US Gov – The agreement protects American and Chinese researchers, scientists and engineers by ensuring their intellectual property rights to the technology they create. It also defines how intellectual property may be shared or licensed in each country. Participating members in each project may gain compensation on favorable terms, depending on their level of involvement in the final product.
“This innovative and enhanced framework for protecting intellectual property is an important step for the Clean Energy Research Center and collaborative research,” Chu said. “With both the U.S. and Chinese governments supporting these agreements, we are freeing our researchers to offer their best ideas and encouraging innovative thinking.”
It is still early in the cooperation, but considering the heretofore difficulties that the US and China have had regarding IP issues, this small bit of an agreement may be at least one small step forward.
The second news item goes directly to IP issues again and the tendency of foreign corporations that target China’s markets to sell China the rope that China will eventually use to hang them with – and that is the tone of this WSJ article entitled:
Good for GE, but Is It Good for the US?, which examines GE’s latest joint-venture with China’s AVIC (aviation corp) and how the deal might threaten US leadership in avionics.
WSJ- China watchers are anxious about this venture. Avionics— the “brains” guiding navigation, communications and other operations on an airplane—are at the pinnacle of American know-how, where the U.S. is still highly competitive. It’s also technology the Chinese military covets. GE says it has built protections into the venture, but the debate can get heated.
“To suggest that there are going to be firewalls that will stop this technology from going to the Chinese military is approaching laughable,” says Rep. Randy Forbes (R., Va.), who sits on the House Armed Services Committee. “The fact that GE would say that is shocking.”
You could substitute many industrial companies for GE in this equation, because over the last 30 years most have struck their own difficult bargains with China’s many state-owned companies. China is the world’s fastest-growing major market, and in return for access the country frequently demands technology or other know-how. China then absorbs that technology and uses it to battle global competitors, selling products that are often heavily subsidized by China.

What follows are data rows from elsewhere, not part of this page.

Lemma flying_rd C i : flying C (rd i) = match conns C !! i with Some c => reads_in_flight c | None => 0%nat end.
Proof.
  unfold flying, rd. replace (2 * i + 2 - 2)%nat with (2 * i)%nat by lia. rewrite Nat.div2_double.
  replace (2 * i + 2)%nat with (2 * (i + 1))%nat by lia. by rewrite Nat.even_even.
Qed.
Lemma flying_wr C i : flying C (wr i) = match conns C !! i with Some c => writes_in_flight c | None => 0%nat end.
Proof.
  unfold flying, wr. replace (2 * i + 3 - 2)%nat with (S (2 * i)) by lia. rewrite Nat.div2_succ_double.
  replace (2 * i + 3)%nat with (2 * (i + 1) + 1)%nat by lia. by rewrite Nat.even_odd.
Qed.
Lemma address_cases p : (2 <= p)%nat -> exists i, p = rd i \/ p = wr i.
Proof.
  intros Hp. exists (Nat.div2 (p - 2)). unfold rd, wr. pose proof (Nat.div2_odd (p - 2)) as H.
  destruct (Nat.odd (p - 2)); simpl Nat.b2n in H; lia.
Qed.

(** *** Requests *)

(** Requests that keep the contexts of the connections what they are. *)
Definition mild (r : U.request) : Prop :=
  match r with
  | U.Register p c => exists k, (p = rd k /\ U.type_ c = U.Read) \/ (p = wr k /\ U.type_ c = U.Write)
  | U.Release _ => False
  | _ => True
  end.

Lemma insert_typed (m : gmap nat U.IoContext) p c q t :
  (q = p -> U.type_ c = t) -> (exists x, m !! q = Some x /\ U.type_ x = t) ->
  exists x, <[p := c]> m !! q = Some x /\ U.type_ x = t.
Proof.
  intros Hc (x & Hx & Ht). destruct (decide (q = p)) as [->|Hne].
  - exists c. rewrite lookup_insert_eq. auto.
  - exists x. by rewrite lookup_insert_ne.
Qed.

Lemma exec_typed r L L' i : mild r -> U.exec r L = Ok L' -> typed L i -> typed L' i.
Proof.
  intros Hm He [Hr Hw]. apply U.exec_frame in He as [Hc _]. unfold typed. rewrite Hc.
  destruct r as [p c| | | | | | | |]; simpl in Hm; try done. destruct Hm as [k [[-> Ht]|[-> Ht]]].
  - split; apply insert_typed; try done. unfold rd, wr. intros ?; lia.
  - split; apply insert_typed; try done. unfold rd, wr. intros ?; lia.
Qed.

Lemma execs_frame rs : forall L L', Forall mild rs -> U.execs rs L = Ok L' ->
  U.kernel L `prefix_of` U.kernel L' /\ (forall i, typed L i -> typed L' i).
Proof.
  induction rs as [|r rs IH]; intros L L' Hm He; simpl in He; [by simplify_eq|].
  apply Forall_cons in Hm as [Hm1 Hm]. destruct (U.exec r L) as [L1|] eqn:E; [|done]. simpl in He.
  destruct (IH _ _ Hm He) as [Hk Ht]. split.
  - apply U.exec_frame in E as [_ Hk1]. by etrans.
  - intros i Hi. apply Ht. by eapply exec_typed.
Qed.

Lemma translate_mild i qs : Forall mild (concat (translate i <$> qs)).
Proof.
  induction qs as [|q qs IH]; [constructor|]. simpl. apply Forall_app. split; [|done].
  destruct q as [fd|fd iov|]; repeat constructor. simpl. exists i. by right.
Qed.

Lemma requests_ok_app L rs1 : forall rs2,
  U.requests_ok L rs1 -> (forall L', U.execs rs1 L = Ok L' -> U.requests_ok L' rs2) -> U.requests_ok L (rs1 ++ rs2).
Proof.
  revert L. induction rs1 as [|r rs1 IH]; intros L rs2 H1 H2; simpl in *; [by apply H2|].
  destruct H1 as [Hr H1]. split; [done|]. intros L1 HL1. apply IH; [by apply H1|]. intros L2 HL2. apply H2.
  by rewrite HL1.
Qed.

Lemma translate_ok i qs : forall L, typed L i -> U.requests_ok L (concat (translate i <$> qs)).
Proof.
  induction qs as [|q qs IH]; intros L Ht; [done|]. simpl. apply requests_ok_app.
  - destruct Ht as [Hr Hw]. destruct q as [fd|fd iov|]; simpl.
    + split; [|done]. split; [unfold rd; lia | done].
    + split; [done|]. intros L1 [= <-]. split; [|done]. split; [unfold wr; lia|]. simpl.
      eexists. rewrite lookup_insert_eq. done.
    + done.
  - intros L1 HL1. apply IH. eapply (execs_frame (translate i q)); [|exact HL1|done].
    destruct q; repeat constructor. simpl. exists i. by right.
Qed.

(** What connection [i] asked for, counted by context. *)
Lemma count_asked p i qs :
  Z.of_nat (count p (concat (U.requested 1 <$> concat (translate i <$> qs)))) =
  (if decide (p = rd i) then ConnectionProgress.reads_asked qs else 0) +
  (if decide (p = wr i) then ConnectionProgress.writes_asked qs else 0).
Proof.
  induction qs as [|q qs IH]; [by repeat case_decide|]. rewrite fmap_cons. simpl concat.
  rewrite fmap_app, concat_app, count_app, Nat2Z.inj_add, IH.
  unfold ConnectionProgress.reads_asked, ConnectionProgress.writes_asked.
  destruct q as [fd|fd iov|]; simpl; unfold count; simpl; rewrite ?filter_cons, ?filter_nil;
    repeat case_decide; subst; rewrite ?zlen_cons; simpl; try (unfold rd, wr in *; lia).
Qed.

(** The loop carries out the requests of a connection. *)
Lemma perform_ok L rs :
  U.inv L -> U.self L = 1%nat -> U.requests_ok L rs -> Forall mild rs ->
  completes (U.execs rs L) (fun L' => U.inv L' /\ U.self L' = 1%nat /\
    (forall p, count p (U.asked L') = (count p (U.asked L) + count p (concat (U.requested 1 <$> rs)))%nat) /\
    U.kernel L `prefix_of` U.kernel L' /\ (forall i, typed L i -> typed L' i)).
Proof.
  intros Hi Hs Hok Hm. eapply finishes_mono; [exact (U.execs_ok rs L Hi Hok)|]. intros L' He (Hi' & Ha & Hs' & _).
  destruct (execs_frame _ _ _ Hm He) as [Hk Ht]. split_and!; try done; [congruence|].
  intros p. by rewrite (count_perm p _ _ Ha), count_app, Hs.
Qed.

(** *** Emptying the outboxes *)

Lemma clear_ok m c l : on_loop D m c l -> on_loop D m (clear c) l.
Proof.
  intros [(s & p & Hw) ? ? Hl]. split; try done; [exists s, p; by eapply write_inv_mono|].
  destruct Hl as [?|[? ? ? ? ?]]; [by left | by right].
Qed.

That has happened in a range of industries, including autos, electronics and energy. Siemens now competes internationally against Chinese high-speed rail companies that sell products partly based on technology gleaned from an earlier joint venture with the German firm.
Finally, we are left with an article that alleges that the US may soon file a WTO complaint against China’s “unfair” subsidies to solar panel manufacturers.
Bloomberg - Solar manufacturers including a unit of SolarWorld AG (SWV) are preparing a U.S. trade complaint against China, as they seek to counter low-cost, subsidized imports, according to people familiar with the matter.
The case, which would be filed at the Department of Commerce and the U.S. International Trade Commission in Washington, would be one of the largest targeting China, with political implications as both nations race to develop clean- energy technologies.
The companies say that China’s subsidies to solar companies violate global trade rules and provide those manufacturers with an unfair advantage, according to the people, who spoke yesterday on condition of anonymity because no complaint has yet been filed. …
The volume of imports from China sped up as prices fell. China sent more solar panels to the U.S. in July of this year than in all of 2010, according to U.S. Department of Commerce data supplied by SolarWorld.
All of this begs the question of how global governance and state governments should balance IP and domestic economic concerns, with the promotion of affordable clean energy technologies? Unpacking all of this is more than I can do on a Friday afternoon, but it should make for good discussion at any weekend get together.